Sequelas da destruição

No dia 7 de março de 2022, imagens de satélite da National Aeronautics and Space Administration (NASA) mostraram como a Ucrânia ficou praticamente sem luz após a invasão russa – e, segundo o The Washignton Post, na sexta-feira seguinte, a temperatura em Kiev chegou a marcar -10 °C.

Considerando que dependem de energia elétrica tanto os já mencionados sistemas de aquecimento quanto vários outros recursos, efeitos colaterais sobre civis não são inesperados.
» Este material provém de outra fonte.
(** Settle the comparisons of the goal that the context decides. *)
Ltac decide_codes :=
  repeat match goal with
         | |- context [?a =? ?a] => rewrite (Z.eqb_refl a)
         | H : (?a =? ?b) = false |- context [?a =? ?b] => rewrite H
         | H : (?a =? ?b) = false |- context [?b =? ?a] =>
             rewrite (Z.eqb_sym b a), H
         end.

(** C1. Error translator: a legacy error code of the mapping table
    (HW_UNAVAILABLE, UNABLE_TO_PROCESS, TIMEOUT, NO_SPACE, CANCELED,
    UNABLE_TO_REMOVE) gives the new kind of its row with vendorCode 0; a
    code outside the table that is at least the vendor base gives VENDOR
    with vendorCode = code - base; every other code outside the table gives
    UNABLE_TO_PROCESS with vendorCode 0 (and the log line). *)
Theorem VendorErrorFilter_spec (error : Z) :
  error_codes_ok = true ->
  is_int32 error = true ->
  (forall kind, In (error, kind) error_table ->
     VendorErrorFilter error = ((kind, 0), []))
  /\ (in_table error_table error = false ->
      FINGERPRINT_ERROR_VENDOR_BASE <= error ->
      VendorErrorFilter error
      = ((Error.VENDOR, error - FINGERPRINT_ERROR_VENDOR_BASE), []))
  /\ (in_table error_table error = false ->
      error < FINGERPRINT_ERROR_VENDOR_BASE ->
      VendorErrorFilter error
      = ((Error.UNABLE_TO_PROCESS, 0),
         [Log ALOGE "Unknown error from fingerprint vendor library: %d"
              [arg_int error]])).
Proof.
  intros Hok Herror.
  apply error_codes_ok_spec in Hok. destruct Hok as [Hd Hbase].
  apply is_int32_bounds in Herror.
  revert Hbase Herror. split_codes Hd. intros Hbase Herror.
  split; [| split].
  - intros kind Hin. cbn in Hin.
    unfold VendorErrorFilter.
    repeat (destruct Hin as [Hin | Hin];
            [ injection Hin as He Hk; subst kind; subst error;
              decide_codes; reflexivity
            | ]).
    contradiction.
  - intros Hout Hge. revert Hbase Herror. split_codes Hout. intros Hbase Herror.
    unfold VendorErrorFilter. decide_codes.
    rewrite Z.geb_leb, (proj2 (Z.leb_le _ _) Hge).
    rewrite (vendor_code_exact _ _ Hbase Herror Hge).
    reflexivity.
  - intros Hout Hlt. split_codes Hout.
    unfold VendorErrorFilter. decide_codes.
    rewrite Z.geb_leb, (proj2 (Z.leb_gt _ _) Hlt).
    reflexivity.
Qed.

(** C8. Acquired-info translator: a legacy code of the table (GOOD,
    PARTIAL, INSUFFICIENT, IMAGER_DIRTY to SENSOR_DIRTY, TOO_SLOW, TOO_FAST)
    gives the new kind of its row with vendorCode 0; a code outside the
    table that is at least the acquired vendor base gives VENDOR with
    vendorCode = code - base; every other code outside the table gives
    INSUFFICIENT with vendorCode 0 (and the log line). *)
Theorem VendorAcquiredFilter_spec (info : Z) :
  acquired_codes_ok = true ->
  is_int32 info = true ->
  (forall kind, In (info, kind) acquired_table ->
     VendorAcquiredFilter info = ((kind, 0), []))
  /\ (in_table acquired_table info = false ->
      FINGERPRINT_ACQUIRED_VENDOR_BASE <= info ->
      VendorAcquiredFilter info
      = ((AcquiredInfo.VENDOR, info - FINGERPRINT_ACQUIRED_VENDOR_BASE), []))
  /\ (in_table acquired_table info = false ->
      info < FINGERPRINT_ACQUIRED_VENDOR_BASE ->
      VendorAcquiredFilter info
      = ((AcquiredInfo.INSUFFICIENT, 0),
         [Log ALOGE "Unknown acquiredmsg from fingerprint vendor library: %d"
              [arg_int info]])).
Proof.
  intros Hok Hinfo.
  apply acquired_codes_ok_spec in Hok. destruct Hok as [Hd Hbase].
  apply is_int32_bounds in Hinfo.
  revert Hbase Hinfo. split_codes Hd. intros Hbase Hinfo.
  split; [| split].
  - intros kind Hin. cbn in Hin.
    unfold VendorAcquiredFilter.
    repeat (destruct Hin as [Hin | Hin];
            [ injection Hin as He Hk; subst kind; subst info;
              decide_codes; reflexivity
            | ]).
    contradiction.
  - intros Hout Hge. revert Hbase Hinfo. split_codes Hout. intros Hbase Hinfo.
    unfold VendorAcquiredFilter. decide_codes.
    rewrite Z.geb_leb, (proj2 (Z.leb_le _ _) Hge).
    rewrite (vendor_code_exact _ _ Hbase Hinfo Hge).
    reflexivity.
  - intros Hout Hlt. split_codes Hout.
    unfold VendorAcquiredFilter. decide_codes.
    rewrite Z.geb_leb, (proj2 (Z.leb_gt _ _) Hlt).
    reflexivity.
Qed.

End TranslatorFacts.

(** C1 at the platform header: 3 is TIMEOUT, 1003 is the vendor code 3,
    and 7 (the lockout sentinel, which has no row) is the default. *)
Lemma VendorErrorFilter_spec_witness :
  VendorErrorFilter (h := platform_header) 3 = ((Error.TIMEOUT, 0), [])
  /\ VendorErrorFilter (h := platform_header) 1003 = ((Error.VENDOR, 3), [])
  /\ VendorErrorFilter (h := platform_header) 7
     = ((Error.UNABLE_TO_PROCESS, 0),
        [Log ALOGE "Unknown error from fingerprint vendor library: %d"
             [arg_int 7]]).
Proof.
  split; [| split].
  - apply (proj1 (@VendorErrorFilter_spec platform_header 3 eq_refl eq_refl)).
    cbn. right. right. left. reflexivity.
  - apply (proj1 (proj2
             (@VendorErrorFilter_spec platform_header 1003 eq_refl eq_refl))).
    + reflexivity.
    + cbn. lia.
  - apply (proj2 (proj2
             (@VendorErrorFilter_spec platform_header 7 eq_refl eq_refl))).
    + reflexivity.
    + cbn. lia.
Defined.

(** C8 at the platform header: 3 is SENSOR_DIRTY, 1005 is the vendor code
    5, and 6 (no row, below the base) is the default. *)
Lemma VendorAcquiredFilter_spec_witness :
  VendorAcquiredFilter (h := platform_header) 3
  = ((AcquiredInfo.SENSOR_DIRTY, 0), [])
  /\ VendorAcquiredFilter (h := platform_header) 1005
     = ((AcquiredInfo.VENDOR, 5), [])
  /\ VendorAcquiredFilter (h := platform_header) 6
     = ((AcquiredInfo.INSUFFICIENT, 0),
        [Log ALOGE "Unknown acquiredmsg from fingerprint vendor library: %d"
             [arg_int 6]]).
Proof.
  split; [| split].
  - apply (proj1
             (@VendorAcquiredFilter_spec platform_header 3 eq_refl eq_refl)).
    cbn. right. right. right. left. reflexivity.
  - apply (proj1 (proj2
             (@VendorAcquiredFilter_spec platform_header 1005
                eq_refl eq_refl))).
    + reflexivity.
    + cbn. lia.
  - apply (proj2 (proj2
             (@VendorAcquiredFilter_spec platform_header 6 eq_refl eq_refl))).
    + reflexivity.
    + cbn. lia.
Defined.

(** ** The event dispatcher *)

Section DispatcherFacts.
Context {h : fingerprint_h}.
Context {driver LockoutTracker : Type}.

Local Abbreviation Session := (Session driver LockoutTracker).


(** The translators make no client call of their own. *)
Lemma VendorErrorFilter_silent (error : Z) :
  client_calls (snd (VendorErrorFilter error)) = [].
Proof.
  unfold VendorErrorFilter.
  repeat match goal with
         | |- context [if ?c then _ else _] => destruct c
         end; reflexivity.
Qed.

Lemma VendorAcquiredFilter_silent (info : Z) :
  client_calls (snd (VendorAcquiredFilter info)) = [].
Proof.
  unfold VendorAcquiredFilter.
  repeat match goal with
         | |- context [if ?c then _ else _] => destruct c
         end; reflexivity.
Qed.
Entram nessa conta equipamentos de tratamento de água; estruturas de distribuição de suprimentos; canais de avisos de ataques ou de oferecimento de auxílio; dispositivos hospitalares e voltados ao armazenamento adequado de vacinas e medicamentos; e mais.

guerraPrejuízos afetam de diversas maneiras as populações das regiões na mira de cibercriminosos. (Jordy Meow/Unsplash/Reprodução)

Por fim, voltando aos planos do vice-primeiro-ministro ucraniano Mykhailo Fedorov, suas demandas incluíam ciberataques a redes elétricas e de transporte russos. Yegor Aushev, especialista em segurança digital local, destacou que o time prejudicaria qualquer infraestrutura que auxiliasse tropas inimigas e faria "tudo o que pudesse para parar a guerra, tornando impossível o fornecimento de armas" aos que considera invasores, informou a Reuters

Sendo assim, seja na Rússia, na Ucrânia ou em outro ponto do planeta, qualquer cidadão ou cidadã, mesmo a milhares de quilômetros de distância, sente os efeitos de ciberataques – que desconhecem limites geográficos e não necessariamente "conhecem" as pessoas que atingirão.